We also found bilateral responses after allodynic brushing in the medial affective pain system, as has been recently reported. [6] It seems reasonable that the major afferent pathways of touching, regardless of pain project in the lateral somatosensory discriminative system on the contralateral side as has been found in a previous PET- study of Dr. Witting and Dr. Kupers in experimental allodynia. [7] This confirms recent fMRI studies of our group. [8]
Regarding Dr. Kupers second point, we did not observe ipsilateral S1 deactivation after allodynic brushing. We observed ipsilateral S1 deactivation only after pleasant and non-painful brushing the healthy limb. We observed no ipsilateral deactivation during painful allodynia brushing when anticipation of the pain should be more intense than during pleasant touch. We continue to assume that ipsilateral S1 deactivation could be related to tonic activation of this brain region in unilateral chronic pain. Possibly tonic pre- activation also underlies the inconstant activation of the contralateral brain region as discussed above.
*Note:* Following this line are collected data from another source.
Definition calculatedPoints (c : Chart) (points : list Point)
    : list CalcPoint :=
  let times := map (fun p => timeOf (time p)) points in
  let minTime := minOf times in
  let maxTime := maxOf times in
  let maxValue := maxOf (map value points) in
  let minValue := minOf (map value points) in
  map (calcPoint c minTime maxTime minValue maxValue) points.

End Scale.

(** The segment loop. *)
Definition segLen (a b : CalcPoint) : float :=
  let dx := x b - x a in
  let dy := y b - y a in
  sqrt (dx * dx + dy * dy).

Fixpoint segmentsOf (cps : list CalcPoint) : list float :=
  match cps with
  | a :: (b :: _) as rest => segLen a b :: segmentsOf rest
  | _ => []
  end.

(** [totalLength += len], starting from 0, in segment order. *)
Definition totalLengthOf (segments : list float) : float :=
  fold_left add segments 0.

(** *** The moving marker *)

Record Plane := mkPlane { planeX : float; planeY : float; angle : float }.

Section Marker.

(** [Math.atan2]. *)
Variable atan2 : float -> float -> float.

Fixpoint planeWalk (cps : list CalcPoint) (segs : list float)
    (remain : float) (pl : Plane) : Plane :=
  match cps, segs with
  | start :: ((stop :: _) as rest), seg :: segs' =>
      if remain <=? 0 then pl
      else
        let a := atan2 (y stop - y start) (x stop - x start) in
        if seg <=? remain then
          planeWalk rest segs' (remain - seg) (mkPlane (x stop) (y stop) a)
        else
          let r := remain / seg in
          mkPlane (x start + (x stop - x start) * r)
                  (y start + (y stop - y start) * r) a
  | _, _ => pl
  end.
The increase of regional cerebral blood flow during brain activation (underlying BOLD effect and PET activation) will not be endless; there must be some asymptotic approach to a ceiling. We do agree that during somatosensory stimulation other leading sensory systems like visual or vestibular systems might become deactivated. This was one result of our study (see figure (E) F2). The underlying mechanisms and significance of BOLD deactivations are controversial. It is unclear what deactivations of the BOLD signal really mean (e.g. neuronal deactivation and or shift of attention). Further studies are needed to investigate the causes of ipsilateral S1 deactivation.

6. Schweinhardt P, Glynn C, Brooks J, McQuay H, Jack T, Chessell I et al. An fMRI study of cerebral processing of brush-evoked allodynia in neuropathic pain patients. Neuroimage 2006.
7. Witting N, Kupers RC, Svensson P, Arendt-Nielsen L, Gjedde A, Jensen TS. Experimental brush-evoked allodynia activates posterior parietal cortex. Neurology 2001;57:1817-1824.
8. Maihofner C, Schmelz M, Forster C, Neundorfer B, Handwerker HO. Neural activation during experimental allodynia: a functional magnetic resonance imaging study. Eur J Neurosci 2004;19:3211-3218.
Disclosure: The authors report no conflicts of interest.